We previously demonstrated that HIV-specific CD8+ T-cell responses are detected in gastrointestinal mucosa, and reflect clinical status. Intriguingly, however, the majority of rectal CD8⁺ T-cells do not express perforin, an effector molecule essential for killing infected cells. To elucidate effector functions of gastrointestinal CD8⁺ T-cells, we examined expression of perforin; granzymes (Grz) A, B, K; CD107a; and T-bet in rectal tissue and blood from HIV-infected and healthy adults. HIV-specific T-cells were stimulated with peptide pools or control stimuli; a redirected lysis assay was used to test cytotoxicity. Perforin production in response to TCR stimulation was reduced in mucosa compared to blood, as was expression of T-bet. Ex vivo killing was significantly reduced in rectal CD8+ cells compared to blood, regardless of HIV status or disease progression category. Although rectal CD8+ T-cells had predominantly ‘effector’; ‘effector memory’; or ‘transitional memory’ phenotypes, perforin expression within all subsets was reduced compared to blood.

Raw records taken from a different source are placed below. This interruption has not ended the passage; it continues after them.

(** * grinta: team-level match metrics over an event table

    A shallow embedding of [features/utils.py], [features/metrics.py],
    [features/spatial.py] and [features/aggregator.py], and the properties
    of the time-window selector, the metric functions and the segment
    aggregator.

    Conventions of the embedding.
    - A pandas [DataFrame] is a list of column names together with a list of
      rows; a row is a record with one optional cell per column the code
      reads ([None] is NaN / NA / None).  Reading a column that is not in
      [columns] raises [KeyError], as [df["c"]] does.
    - A finite Python float is the rational it denotes ([Q]), and [fl]
      rounds a rational to the nearest binary64 float.  The float
      operations on which a decision of the code depends (the seconds of a
      timestamp, the cutoffs of the time windows, the percentages that
      [round] rounds) are modelled with their rounding; the shares, means
      and spreads that the metric functions return are kept as the exact
      quotients, of which the code holds the nearest float.  Equalities
      between computed numbers are stated with [==].
    - A Python [dict] is a [gmap]: no property below depends on the
      iteration order of a dictionary. *)

From Stdlib Require Import ZArith QArith Qminmax Qround Lqa String Ascii List.
From stdpp Require Import base option list strings gmap fin_maps pretty sorting.

Local Open Scope Z_scope.
Local Open Scope string_scope.

(** ** Exceptions *)

Inductive result (A : Type) : Type :=
  | Ok (a : A)
  | KeyError (c : string).
Arguments Ok {A} a.
Arguments KeyError {A} c.

Global Instance result_ret : MRet result := λ A a, Ok a.

Global Instance result_bind : MBind result := λ A B k r,
  match r with
  | Ok a => k a
  | KeyError c => KeyError c
  end.

Definition returns {A} (r : result A) : Prop := ∃ a, r = Ok a.

(** ** Binary floating point

    Python floats are IEEE-754 binary64 numbers, and every operation on
    them returns the float nearest to the exact result, ties going to the
    even significand. *)

(** Rounding to the nearest integer, ties to the even one. *)
Definition round_half_even (q : Q) : Z :=
  let f := Qfloor q in
  match (q - inject_Z f ?= 1 # 2)%Q with
  | Lt => f
  | Gt => f + 1
  | Eq => if Z.even f then f else f + 1
  end.

(** [q * 2^e] *)
Definition Qldexp (q : Q) (e : Z) : Q :=
  if (0 <=? e)%Z then (q * inject_Z (2 ^ e))%Q
  else (q / inject_Z (2 ^ (- e)))%Q.

(** The exponent of the last bit of the significand of the float nearest
    to [q >= 0]: the significand has 53 bits, and the exponent is at least
    -1074, where the subnormal numbers lie. *)
Definition float_exp (q : Q) : Z :=
  Z.max 0 (Z.log2 (Qfloor (q * inject_Z (2 ^ 1074))) - 52) - 1074.

(** The float nearest to [q >= 0]: the significand is rounded to an
    integer, ties to even. *)
Definition fl_abs (q : Q) : Q :=
  let e := float_exp q in
  Qldexp (inject_Z (round_half_even (Qldexp q (- e)))) e.

(** The float nearest to [q], in lowest terms.  The exponent is not
    bounded above, so a magnitude of [2^1024] or more is rounded to 53
    bits where the machine overflows. *)
Definition fl (q : Q) : Q :=
  Qred (if Qle_bool 0 q then fl_abs q else - fl_abs (- q)).

(** [a + b], [a - b], [a * b] and [a / b] with a float result.  An
    operand that is no float (an [int], or a number written in decimal, as
    [4.1]) stands for the float nearest to it, which for an integer up to
    [2^53] is the integer itself; on floats [fl] changes nothing. *)
Definition float_add (a b : Q) : Q := fl (fl a + fl b).
Definition float_sub (a b : Q) : Q := fl (fl a - fl b).
Definition float_mul (a b : Q) : Q := fl (fl a * fl b).
Definition float_div (a b : Q) : Q := fl (fl a / fl b).

(** ** The event table *)

Record event := Event {
  c_label : nat;                  (* index label of the row *)
  c_period : option Z;
  c_timestamp : option string;
  c_type_name : option string;
  c_team_id : option Z;
  c_team_name : option string;
  c_x : option Q;
  c_y : option Q;
  c_end_x : option Q;
  c_pass_outcome : option string;
  c_shot_outcome : option string;
  c_seconds : option Q            (* the scratch column "_seconds" *)
}.

Record DataFrame := Frame {
  columns : list string;
  rows : list event
}.

Definition has_col (df : DataFrame) (c : string) : bool :=
  bool_decide (c ∈ columns df).

(** [df.empty]: some axis has length 0. *)
Definition df_empty (df : DataFrame) : bool :=
  match rows df, columns df with
  | [], _ | _, [] => true
  | _, _ => false
  end.

Definition with_rows (df : DataFrame) (rs : list event) : DataFrame :=
  {| columns := columns df; rows := rs |}.

(** [df["c"]]: the cells of column [c], read with the projection [proj]. *)
Definition getitem {A} (df : DataFrame) (c : string) (proj : event → A)
  : result (list A) :=
  if has_col df c then Ok (proj <$> rows df) else KeyError c.

(** [require df cs]: the columns [cs] are read, in this order. *)
Fixpoint require (df : DataFrame) (cs : list string) : result unit :=
  match cs with
  | [] => Ok ()
  | c :: cs' => if has_col df c then require df cs' else KeyError c
  end.

(** [df[mask]] where [mask] is built from the columns [cs] (read left to
    right) and holds at the rows satisfying [p]. *)
Definition where_ (df : DataFrame) (cs : list string) (p : event → bool)
  : result DataFrame :=
  _ ← require df cs; Ok (with_rows df (filter (λ e, p e = true) (rows df))).

Definition notna {A} (o : option A) : bool :=
  match o with Some _ => true | None => false end.

Definition isna {A} (o : option A) : bool := negb (notna o).

(** [series == v] on a nullable column: NaN compares unequal to anything. *)
Definition eqb_cell `{EqDecision A} (o : option A) (v : A) : bool :=
  bool_decide (o = Some v).

Definition isin (o : option string) (vs : list string) : bool :=
  match o with
  | Some s => bool_decide (s ∈ vs)
  | None => false
  end.

Definition dropna {A} (l : list (option A)) : list A := omap id l.

(** ** features/utils.py: time filtering *)

Definition is_digit (c : ascii) : bool :=
  let n := nat_of_ascii c in (48 <=? n)%nat && (n <=? 57)%nat.

(** The longest prefix of decimal digits, and the rest: [\d*] (greedy). *)
Fixpoint span_digits (s : string) : string * string :=
  match s with
  | String c s' =>
      if is_digit c
      then let '(d, r) := span_digits s' in (String c d, r)
      else (EmptyString, s)
  | EmptyString => (EmptyString, EmptyString)
  end.

Fixpoint int_acc (acc : Z) (s : string) : Z :=
  match s with
  | String c s' => int_acc (10 * acc + (Z.of_nat (nat_of_ascii c) - 48)) s'
  | EmptyString => acc
  end.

However, expression of cytotoxic effector proteins was elevated in HIV-infected subjects relative to controls. In summary, CD8⁺ T-cells in rectal mucosa expressed lower levels of perforin and GrzB and had reduced cytotoxic capacity relative to their counterparts in blood. These differences were not due to reduced frequencies of effector T-cells in mucosa, but may be related to lower expression of T-bet in rectal CD8+ T-cells. These data suggest that non-cytolytic effector functions rather than direct cytotoxicity may be the major role of CD8⁺ T-cells in rectal mucosa, and that antigen load plays a role in driving cytotoxic molecule expression.